Writing a book is not overseeing a massive software project.

The hell? You need a PhD to tell you that the AI is screwed up?
If you have to do something slightly unusual that will be natural for someone with any sort of physics education?

That the stealth system doesn't work?
It does sort of work. It's just retarded and doesn't mesh well with everything else.


You're wrong. According to Thwacke!, this was the real problem with DE: HR: "However, you can see one problem with the Deus Ex interpretation of biology here; if glial scarring happens after neurological injury to stop regrowth, why do people regain motor control and sensation after nerve damage to limbs, fingers, et cetera? It's because in the peripheral nervous system, the glial make-up is a little different; different types of glial cells help out after an injury, allowing axons to re-grow and make functional connections. So for anything outside the brain and spinal cord: no astrocytes, no "glial tissue build-up", no Neuropozyne necessary, no problem.

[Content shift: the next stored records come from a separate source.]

(** * custom_gpu_op_tutorial: the CustomAddMul harness (src/main.cpp)

    A shallow embedding of [main.cpp]: the custom operator's shape
    inference, the fixed-seed tensor fill, the numerical verification
    of the inference result, the timed stress loop and the [main]
    procedure that strings them together around the inference engine.

    The inference engine, the random number library and the clock are
    outside the program; they appear as oracles of an environment. *)

From Stdlib Require Import ZArith QArith List Bool String Ascii Lia.
From Stdlib Require Import Floats.
Import ListNotations.

Set Warnings "-inexact-float".

Local Open Scope Z_scope.

(* ================================================================== *)
(** * Single-precision floats *)
(* ================================================================== *)

(** [float] of the source is IEEE binary32: the Standard Library's
    [spec_float] at precision 24 and maximal exponent 128, with its
    round-to-nearest-even operations. *)
Module F32.

Definition prec : Z := 24.
Definition emax : Z := 128.

Definition float := spec_float.

Definition valid (x : float) : bool := SpecFloat.valid_binary prec emax x.

Definition add (x y : float) : float := SFadd prec emax x y.
Definition sub (x y : float) : float := SFsub prec emax x y.
Definition mul (x y : float) : float := SFmul prec emax x y.
Definition div (x y : float) : float := SFdiv prec emax x y.
(** [std::abs] on a float *)
Definition abs (x : float) : float := SFabs x.

Definition zero : float := S754_zero false.
Definition one : float := S754_finite false 8388608 (-23).
Definition two : float := S754_finite false 8388608 (-22).
Definition nan : float := S754_nan.

Definition is_nan (x : float) : bool :=
  match x with S754_nan => true | _ => false end.

(** ** Comparison

    The comparison operators of C++ compare the values two floats
    denote; a NaN is unordered, so every comparison with it is
    false.  A [float] compared with a [double] is first promoted,
    which keeps its value: comparing values covers both cases. *)

Inductive xreal := XNegInf | XFin (q : Q) | XPosInf.

Definition SF2Q (s : bool) (m : positive) (e : Z) : Q :=
  (inject_Z (cond_Zopp s (Zpos m)) * (2 ^ e))%Q.

Definition value (x : spec_float) : option xreal :=
  match x with
  | S754_nan => None
  | S754_zero _ => Some (XFin 0%Q)
  | S754_infinity s => Some (if s then XNegInf else XPosInf)
  | S754_finite s m e => Some (XFin (SF2Q s m e))
  end.

Definition xlt (a b : xreal) : bool :=
  match a, b with
  | XNegInf, XNegInf => false
  | XNegInf, _ => true
  | XFin _, XNegInf => false
  | XFin p, XFin q => negb (Qle_bool q p)
  | XFin _, XPosInf => true
  | XPosInf, _ => false
  end.

Definition xle (a b : xreal) : bool := negb (xlt b a).

(** [x < y] *)
Definition lt (x y : spec_float) : bool :=
  match value x, value y with
  | Some a, Some b => xlt a b
  | _, _ => false
  end.

(** [x <= y] *)
Definition le (x y : spec_float) : bool :=
  match value x, value y with
  | Some a, Some b => xle a b
  | _, _ => false
  end.

(** [x > y] and [x >= y] *)
Definition gt (x y : spec_float) : bool := lt y x.
Definition ge (x y : spec_float) : bool := le y x.

(** [std::max(a, b)] is [(a < b) ? b : a]. *)
Definition max (a b : float) : float := if lt a b then b else a.

End F32.

Definition float : Type := F32.float.

(** The literal [1e-3] of the verification is a [double]: the binary64
    number nearest to 1/1000. *)
Definition tolerance : spec_float := S754_finite false 4611686018427388 (-62).

(** [diff > 1e-3]: the float [diff] is promoted to [double]. *)
Definition exceeds_tolerance (diff : float) : bool := F32.gt diff tolerance.
(** * hexi: a shallow embedding of the lexer, parser and tree-walking
    evaluator of the hexi scripting language (src/lexer.rs, src/parser.rs,
    src/interpreter.rs), and the properties of its specification.

    Modelling choices.
    - [f64] is the kernel's IEEE-754 binary64 type [float]; Rust's [%] on
      [f64], [f64]'s [Display] and [str::parse::<f64>] are section
      variables ([frem], [show_f64], [parse_f64]): the statements hold for
      any implementation of them.
    - [usize] is [N] below [2^64]; [+= 1] on a [usize] wraps (release
      build semantics; a debug build panics there instead).
    - A Rust [String] is its list of UTF-8 bytes ([string]); [s.len()] is
      its byte length.
    - A [HashMap<CKey, Value>] is an association list without duplicate
      keys, updated in place by [insert]; the [HashMap<String, _>] of
      variables and natives is a [gmap], the [HashSet] of loaded modules
      a [gset].
    - Native functions are pure functions on values (their I/O is not
      modelled).
    - The lexer works on the bytes of the source with the ASCII character
      classes; the real lexer uses Unicode classes on [char]s and counts
      its position in [char]s while it slices bytes, so the two agree on
      ASCII input only, and the statements about the lexer are stated for
      ASCII input. *)

From Stdlib Require Import Floats Ascii String.
From stdpp Require Import base gmap strings list pretty.

Local Open Scope string_scope.
#[local] Set Warnings "-register-all".


(* ------------------------------------------------------------------ *)
(** ** Machine integers and float conversions *)

Definition usize_modulus : N := 2 ^ 64.
Definition usize_max : N := usize_modulus - 1.

(** [a + 1] on a [usize], wrapping. *)
Definition usize_succ (a : N) : N := N.modulo (a + 1) usize_modulus.

(** [n as usize]: truncation toward zero, saturating at both ends, NaN to 0. *)
Definition f64_as_usize (f : float) : N :=
  match Prim2SF f with
  | S754_finite false m e =>
      let v := if (0 <=? e)%Z then Z.shiftl (Zpos m) e
               else Z.shiftr (Zpos m) (- e) in
      N.min (Z.to_N v) usize_max
  | S754_infinity false => usize_max
  | _ => 0%N
  end.

(** [n as f64] for a [usize] [n]: round to nearest, ties to even. *)
Definition usize_as_f64 (n : N) : float :=
  SF2Prim (binary_normalize FloatOps.prec FloatOps.emax (Z.of_N n) 0 false).

(** The double quote character, for [{:?}] formatting of strings. *)
Definition dq : string := String (Ascii.ascii_of_nat 34) EmptyString.

(* ------------------------------------------------------------------ *)
(** ** Results *)

Inductive result (A : Type) : Type :=
| Ok (a : A)
| Err (e : string).
Arguments Ok {A} a.
Arguments Err {A} e.

(* ------------------------------------------------------------------ *)
(** ** Values (interpreter.rs: [Value], [CValue], [CKey]) *)

Inductive CKey : Type :=
| Index (i : N)
| KString (s : string)
| KNumber (s : string).

Definition CKey_eqb (a b : CKey) : bool :=
  match a, b with
  | Index i, Index j => N.eqb i j
  | KString s, KString t => String.eqb s t
  | KNumber s, KNumber t => String.eqb s t
  | _, _ => false
  end.

Inductive Value : Type :=
| VNumber (n : float)
| VString (s : string)
| VBool (b : bool)
| VCollection (c : CValue)
| VNil
with CValue : Type :=
| mkCValue (entries : list (CKey * Value)) (size : N).

Definition entries (c : CValue) : list (CKey * Value) :=
  match c with mkCValue e _ => e end.
Definition size (c : CValue) : N :=
  match c with mkCValue _ s => s end.
(** ** The container traversal (visitor.go) *)

(** [type ContainerVisitor func(container *corev1.Container, pathFn PathFn)];
    [St] holds the variables the closure captures and assigns. *)
Definition ContainerVisitor (St : Type) : Type :=
  ContainerPtr -> PathFn -> St -> M St.

Definition visitContainers {St} (opts : options) (visitor : ContainerVisitor St)
    (s : St) : M St :=
  spec <- getPodSpec ;;
  s <- range (corev1.InitContainers spec) (fun i _ s =>
         let pathFn :=
           if withFieldErrors opts then index initContainersFldPath i else None in
         container <- addrOf (InitContainerAt i) ;;
         visitor container pathFn s) s ;;
  spec <- getPodSpec ;;
  s <- range (corev1.Containers spec) (fun i _ s =>
         let pathFn :=
           if withFieldErrors opts then index containersFldPath i else None in
         container <- addrOf (ContainerAt i) ;;
         visitor container pathFn s) s ;;
  spec <- getPodSpec ;;
  range (corev1.EphemeralContainers spec) (fun i _ s =>
    let pathFn :=
      if withFieldErrors opts then index ephemeralContainersFldPath i else None in
    container <- addrOf (EphemeralContainerAt i) ;;
    visitor container pathFn s) s.

(** ** procMount (check_procMount.go) *)

Definition procMountVisitor (opts : options)
    : ContainerVisitor (Violations * gset string) :=
  fun container pathFn '(badContainers, forbiddenProcMountTypes) =>
    c <- load container ;;
    match corev1.SecurityContext_ c with
    | None => ret (badContainers, forbiddenProcMountTypes)
    | Some sc =>
        match corev1.ProcMount sc with
        | None => ret (badContainers, forbiddenProcMountTypes)
        | Some procMount =>
            if negb (String.eqb procMount corev1.DefaultProcMount) then
              badContainers <-
                (if withFieldErrors opts then
                   Add badContainers (corev1.Name c)
                     [withBadValue
                        (forbidden (child pathFn "securityContext" ["procMount"]))
                        (field.VString procMount)]
                 else Add badContainers (corev1.Name c) []) ;;
              ret (badContainers, sets.Insert forbiddenProcMountTypes procMount)
            else ret (badContainers, forbiddenProcMountTypes)
        end
    end.

(** What the check returns once the traversal is over. *)
Definition procMountResult (s : Violations * gset string) : CheckResult :=
  let '(badContainers, forbiddenProcMountTypes) := s in
  if negb (Empty badContainers) then
    {| Allowed := false;
       ForbiddenReason := "procMount";
       ForbiddenDetail :=
         pluralize "container" "containers" (Len badContainers) +:+ " " +:+
         joinQuote (Data badContainers) +:+
         " must not set securityContext.procMount to " +:+
         joinQuote (sets.List forbiddenProcMountTypes);
       ErrList := Errs badContainers |}
  else allowed.

Definition procMountV1Dot0 (opts : options) : M CheckResult :=
  let badContainers := NewViolations (withFieldErrors opts) in
  let forbiddenProcMountTypes := sets.NewString [] in
  s <- visitContainers opts (procMountVisitor opts)
         (badContainers, forbiddenProcMountTypes) ;;
  ret (procMountResult s).

(** The relaxation-aware revision of the same check.  Its visitor is written
  against the traversal's earlier signature ([path *field.Path],
  [withBadValue(forbidden(path.Child(..)), v)]); with the helpers of this
  tree it is [procMountVisitor]. *)
Module relaxed.
Definition procMountV1Dot0 (opts : options) : M CheckResult :=
  relax <- relaxPolicyForUserNamespacePod ;;
  if (relax : bool) then ret allowed
  else
    let badContainers := NewViolations (withFieldErrors opts) in
    let forbiddenProcMountTypes := sets.NewString [] in
    s <- visitContainers opts (procMountVisitor opts)
           (badContainers, forbiddenProcMountTypes) ;;
    ret (procMountResult s).
End relaxed.

(** ** privileged (check_privileged.go) *)

(** Written against the earlier signature too: [path.Child] is [child] and
    [withBadValue(forbidden(..), true)] is [withBadValue] of [forbidden]. *)
Definition privilegedVisitor (opts : options) : ContainerVisitor Violations :=
  fun container path badContainers =>
    c <- load container ;;
    if match corev1.SecurityContext_ c with
       | Some sc => match corev1.Privileged sc with
                    | Some privileged => privileged
                    | None => false
                    end
       | None => false
       end
    then
      if withFieldErrors opts then
        Add badContainers (corev1.Name c)
          [withBadValue (forbidden (child path "securityContext" ["privileged"]))
                        (field.VBool true)]
      else Add badContainers (corev1.Name c) []
    else ret badContainers.

Definition privilegedV1Dot0 (opts : options) : M CheckResult :=
  let badContainers := NewViolations (withFieldErrors opts) in
  badContainers <- visitContainers opts (privilegedVisitor opts) badContainers ;;
  if negb (Empty badContainers) then
    ret {| Allowed := false;
           ForbiddenReason := "privileged";
           ForbiddenDetail :=
             pluralize "container" "containers" (Len badContainers) +:+ " " +:+
             joinQuote (Data badContainers) +:+
             " must not set securityContext.privileged=true";
           ErrList := Errs badContainers |}
  else ret allowed.

(** ** hostPorts (check_hostPorts.go) *)

Definition hostPortsVisitor (opts : options)
    : ContainerVisitor (Violations * gset string) :=
  fun container pathFn '(badContainers, forbiddenHostPorts) =>
    c <- load container ;;
    let valid := true in
    let errFns : list ErrFn := [] in
    s <- range (corev1.Ports c) (fun i p '(valid, errFns, forbiddenHostPorts) =>
           if negb (corev1.HostPort p =? 0)%Z then
             let valid := false in
             let forbiddenHostPorts :=
               sets.Insert forbiddenHostPorts (strconv.Itoa (corev1.HostPort p)) in
             if withFieldErrors opts then
               ret (valid,
                    errFns ++
                      [withBadValue
                         (forbidden
                            (child (index (child pathFn "ports" []) i) "hostPort" []))
                         (field.VInt (corev1.HostPort p))],
                    forbiddenHostPorts)
             else ret (valid, errFns, forbiddenHostPorts)
           else ret (valid, errFns, forbiddenHostPorts))
         (valid, errFns, forbiddenHostPorts) ;;
    let '(valid, errFns, forbiddenHostPorts) := s in
    if negb valid then
      badContainers <-
        (if withFieldErrors opts then Add badContainers (corev1.Name c) errFns
         else Add badContainers (corev1.Name c) []) ;;
      ret (badContainers, forbiddenHostPorts)
    else ret (badContainers, forbiddenHostPorts).

Definition hostPortsV1Dot0 (opts : options) : M CheckResult :=
  let badContainers := NewViolations (withFieldErrors opts) in
  let forbiddenHostPorts := sets.NewString [] in
  s <- visitContainers opts (hostPortsVisitor opts)
         (badContainers, forbiddenHostPorts) ;;
  let '(badContainers, forbiddenHostPorts) := s in
  if negb (Empty badContainers) then
    ret {| Allowed := false;
           ForbiddenReason := "hostPort";
           ForbiddenDetail :=
             pluralize "container" "containers" (Len badContainers) +:+ " " +:+
             joinQuote (Data badContainers) +:+ " " +:+
             pluralize "uses" "use" (Len badContainers) +:+ " " +:+
             pluralize "hostPort" "hostPorts" (sets.Len forbiddenHostPorts) +:+
             " " +:+ strings.Join (sets.List forbiddenHostPorts) ", ";
           ErrList := Errs badContainers |}
  else ret allowed.

(** ** appArmorProfile (check_appArmorProfile.go) *)

(** Go leaves the order in which [range] yields the entries of a map
    unspecified, and it may differ from one evaluation to the next.  An
    evaluation therefore takes the order the runtime happens to use, which
    enumerates each entry of the map once. *)
Definition MapOrder : Type := gmap string string -> list (string * string).

Definition enumerates (order : MapOrder) : Prop :=
  forall m, order m ≡ₚ map_to_list m.

Definition allowedProfile (profile : string) : bool :=
  (String.length profile =? 0) ||
  String.eqb profile corev1.AppArmorBetaProfileRuntimeDefault ||
  strings.HasPrefix profile corev1.AppArmorBetaProfileNamePrefix.

(** [quote] is the rendering of [fmt]'s [%q] verb ([strconv.Quote]). *)
Definition appArmorProfileV1Dot0 (quote : string -> string) (order : MapOrder)
    (opts : options) : M CheckResult :=
  let forbiddenAppArmorProfile := NewViolations (withFieldErrors opts) in
  podMetadata <- getPodMetadata ;;
  forbiddenAppArmorProfile <-
    range (order (metav1.Annotations podMetadata))
      (fun _ '(k, v) forbiddenAppArmorProfile =>
         if strings.HasPrefix k corev1.AppArmorBetaContainerAnnotationKeyPrefix
            && negb (allowedProfile v)
         then
           if withFieldErrors opts then
             Add forbiddenAppArmorProfile (k +:+ "=" +:+ quote v)
               [withBadValue (forbidden (key annotationsPath k)) (field.VString v)]
           else Add forbiddenAppArmorProfile (k +:+ "=" +:+ quote v) []
         else ret forbiddenAppArmorProfile)
      forbiddenAppArmorProfile ;;
  if negb (Empty forbiddenAppArmorProfile) then
    (* [sort.Strings] sorts the slice [Data] returned in place *)
    let forbiddenValues := sort.Strings (Data forbiddenAppArmorProfile) in
    let forbiddenAppArmorProfile :=
      mkViolations forbiddenValues (errs forbiddenAppArmorProfile)
                   (v_withFieldErrors forbiddenAppArmorProfile) in
    ret {| Allowed := false;
           ForbiddenReason :=
             pluralize "forbidden AppArmor profile" "forbidden AppArmor profiles"
                       (length forbiddenValues);
           ForbiddenDetail := strings.Join forbiddenValues ", ";
           ErrList := Errs forbiddenAppArmorProfile |}
  else ret allowed.

(** ** seLinuxOptions (check_seLinuxOptions.go) *)

Definition selinux_allowed_types_1_0 : gset string :=
  sets.NewString [""; "container_t"; "container_init_t"; "container_kvm_t"].

(** The variables of [seLinuxOptionsV1Dot0] that its closure
    [validSELinuxOptions] assigns. *)
Record seLinuxVars : Type := mkSeLinuxVars {
  badContainersErrFns : list ErrFn;
  badPodErrFns : list ErrFn;
  badTypes : gset string;
  setUser : bool;
  setRole : bool;
}.

(** One of the three field tests of [validSELinuxOptions]: on a bad field,
    record the deferred error on the container list when a path function was
    given, on the pod list at pod level with field errors on. *)
Definition recordSELinuxErr (opts : options) (pathFn : PathFn) (isPodLevel : bool)
    (fld : string) (podPath : PathFn) (value : string) (vars : seLinuxVars)
    : seLinuxVars :=
  match pathFn with
  | Some _ =>
      mkSeLinuxVars
        (badContainersErrFns vars ++
           [withBadValue
              (forbidden (child pathFn "securityContext" ["seLinuxOptions"; fld]))
              (field.VString value)])
        (badPodErrFns vars) (badTypes vars) (setUser vars) (setRole vars)
  | None =>
      if isPodLevel && withFieldErrors opts then
        mkSeLinuxVars
          (badContainersErrFns vars)
          (badPodErrFns vars ++
             [withBadValue (forbidden podPath) (field.VString value)])
          (badTypes vars) (setUser vars) (setRole vars)
      else vars
  end.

This means the peripheral augs (see image below) would be a-okay without Nu-Poz."

Damn, should have hired those guys.
Actually, yes, having to work without Nu-Poz would likely end up with more convincing treatment of augmentation problems than "Augs are like drugs!!!1".

Read below:
Mary DeMarle said:
Including the concept of Neuropozyne in the game did help us to exacerbate the social divides in the game... but it was also important for several other story reasons. First, it gave us a way to clearly illustrate Adam's uniqueness. Second, it made for a cool side quest. And third, it allowed us to make some nice tie-ins to DX1 and a certain drug company that's run by Illuminati members…
1. Would be better without without some misaimed asspuled piece of fiction eclipsing the actual societal problems. Could also tap into fears more familiar to at least some of the players - backdoors, corporate monopoly, closed market, maintenance. The problems you can have with your computer except then it would be a computer built into your body and controlling some of its functions.
2. You don't need your every protagonist to be that unique and awesome and if you did, it could be some trait of AJ's immune system that would be irrelevant for conventional augmentation, but would pave the way for nano-augs like JC and Paul.
3. The above would also provide a tie in on much more core level than some drug and throw-in company name.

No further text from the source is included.